## WHAT IS BEING ASKED
Return each line of the entries that holds the string "Hother".

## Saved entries

(** The entry of a held key changes: it stays held, or it is released with its response. *)
Lemma consistent_set s hs i key b p e e' h :
  consistent s hs → hs !! i = Some (Some (key, b)) → entries s !! key = Some p → heap s !! p = Some e →
  match h with
  | Some (k, b') => k = key ∧ holder e' = true ∧ released e' = false ∧ (is_Some (resp e') ↔ b' = true)
  | None => holder e' = false ∧ released e' = true ∧ is_Some (resp e')
  end →
  consistent (set_entry p e' s) (<[i := h]> hs).
Proof.
  intros Hc Hi Hk He Hnew.
  pose proof (lookup_lt_Some _ _ _ Hi) as Hlen.
  assert (∀ j k c, j ≠ i → hs !! j = Some (Some (k, c)) → k ≠ key) as Hother.
  { intros j k c Hji Hj ->. by eapply Hji, c_unique. }
  split; cbn; try apply Hc.
  - intros k p' Hp'. destruct (decide (p = p')) as [->|]; [by rewrite lookup_insert_eq|].
    rewrite lookup_insert_ne by done. by eapply c_heap.
  - intros p' [x [[<- _]|[_ Hx]]%lookup_insert_Some]; apply (c_fresh _ _ Hc); eauto.
  - intros j k c [(<- & -> & _)|[Hij Hj]]%list_lookup_insert_Some.
    + destruct Hnew as (-> & ? & _ & ?). exists p, e'. rewrite entry_of_Some. cbn. by rewrite lookup_insert_eq.
    + destruct (c_held _ _ Hc j k c Hj) as (p' & x & [Hp Hx]%entry_of_Some & ?). exists p', x. rewrite entry_of_Some. cbn.
      rewrite lookup_insert_ne; [done|]. intros ->. by eapply (Hother j k c), c_inj.
  - intros j j' k c c' [(<- & -> & _)|[? Hj]]%list_lookup_insert_Some
      [(<- & Hq & _)|[? Hj']]%list_lookup_insert_Some; try done; subst.
    + destruct Hnew as (-> & _). exfalso. by eapply (Hother j' key c').
    + destruct Hnew as (-> & _). exfalso. by eapply (Hother j key c).
    + by eapply c_unique.
  - intros p' x [[<- <-]|[? Hx]]%lookup_insert_Some Ht.
    + destruct h as [[k b']|]; [|destruct Hnew; congruence]. destruct Hnew as (-> & _ & ? & _). split; [done|].
      exists key, i, b'. by rewrite list_lookup_insert_eq.
    + destruct (c_owner _ _ Hc p' x Hx Ht) as (? & k & j & c & Hp & Hj). split; [done|]. exists k, j, c.
      rewrite list_lookup_insert_ne; [done|]. intros ->. simplify_eq.
  - intros p' x [[<- <-]|[? Hx]]%lookup_insert_Some Ht; [|by apply (c_idle _ _ Hc)].
    destruct h as [[k b']|]; [destruct Hnew as (_ & ? & _); congruence|]. destruct Hnew as (_ & ? & [r ->]). done.
Qed.

(** The key of a request that has not saved is forgotten when it is released. *)
Lemma consistent_abandon s hs i key p e :
  consistent s hs → hs !! i = Some (Some (key, false)) → entries s !! key = Some p → heap s !! p = Some e →
  consistent (drop_entry key (set_entry p (MkEntry None (expiry e) false (released e) (S (cond e))) s)) (<[i := None]> hs).
Proof.
  intros Hc Hi Hk He. destruct (c_held _ _ Hc _ _ _ Hi) as (? & ? & [? ?]%entry_of_Some & Hho & Hr). simplify_eq.
  destruct (c_owner _ _ Hc _ _ He Hho) as (Hrel & _).
  pose proof (lookup_lt_Some _ _ _ Hi) as Hlen.
  split; cbn.
  - intros k q [? Hq]%lookup_delete_Some. destruct (decide (p = q)) as [->|]; [by rewrite lookup_insert_eq|].
    rewrite lookup_insert_ne by done. by eapply c_heap.
  - intros q [y [[<- _]|[_ Hy]]%lookup_insert_Some]; apply (c_fresh _ _ Hc); eauto.
  - intros k k' q [_ Hq]%lookup_delete_Some [_ Hq']%lookup_delete_Some. by eapply c_inj.
  - intros j k c [(_ & ? & _)|[Hij Hj]]%list_lookup_insert_Some; [done|].
    destruct (c_held _ _ Hc j k c Hj) as (q & y & [Hq Hy]%entry_of_Some & ?). exists q, y. rewrite entry_of_Some. cbn.
    assert (key ≠ k) as Hkk by (intros <-; by eapply Hij, c_unique).
    rewrite lookup_delete_ne, lookup_insert_ne; [done| |done]. intros ->. by eapply Hkk, c_inj.
  - intros j j' k c c' [(_ & ? & _)|[? Hj]]%list_lookup_insert_Some [(_ & ? & _)|[? Hj']]%list_lookup_insert_Some; try done.
    by eapply c_unique.
  - intros q y [[<- <-]|[? Hy]]%lookup_insert_Some Ht; [done|].
    destruct (c_owner _ _ Hc q y Hy Ht) as (? & k & j & c & Hq & Hj). split; [done|]. exists k, j, c.
    rewrite lookup_delete_ne, list_lookup_insert_ne; [done| |]; intros ->; simplify_eq.
  - intros q y [[<- <-]|[? Hy]]%lookup_insert_Some Ht; cbn.
    + split; [done|]. intros k [Hkk Hq]%lookup_delete_Some. by eapply Hkk, c_inj.
    + pose proof (c_idle _ _ Hc q y Hy Ht) as Hidle. destruct (resp y); [done|]. destruct Hidle as [? Hidle].
      split; [done|]. intros k [_ Hq]%lookup_delete_Some. by eapply Hidle.
Qed.

(** * The invariant of the machine *)

Section invariants.
Context {A : Type}.
Implicit Types (m : machine A) (t : thread A) (s : MemoryStore).

(** A request that sleeps has a broadcast to see, or its entry is held and its context not done. *)
Definition sound_wait (s : MemoryStore) (p seen : nat) (c : option error) : Prop :=
  ∃ e, heap s !! p = Some e ∧ (seen ≤ cond e)%nat ∧ (seen = cond e → holder e = true ∧ released e = false ∧ c = None).
Definition thread_ok (s : MemoryStore) (t : thread A) : Prop :=
  match todo t with
  | Runs p => obeys (its_key t) (held t) p
  | Waits p seen c k => held t = None ∧ (∀ r, obeys (its_key t) None (k r)) ∧ sound_wait s p seen c
  end.
Record invariant (m : machine A) : Prop := {
  i_store : consistent (store m) (held <$> threads m);
  i_threads : ∀ i t, threads m !! i = Some t → thread_ok (store m) t
}.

## COMPLETED EXERCISE
  assert (∀ j k c, j ≠ i → hs !! j = Some (Some (k, c)) → k ≠ key) as Hother.
      rewrite lookup_insert_ne; [done|]. intros ->. by eapply (Hother j k c), c_inj.
    + destruct Hnew as (-> & _). exfalso. by eapply (Hother j' key c').
    + destruct Hnew as (-> & _). exfalso. by eapply (Hother j key c).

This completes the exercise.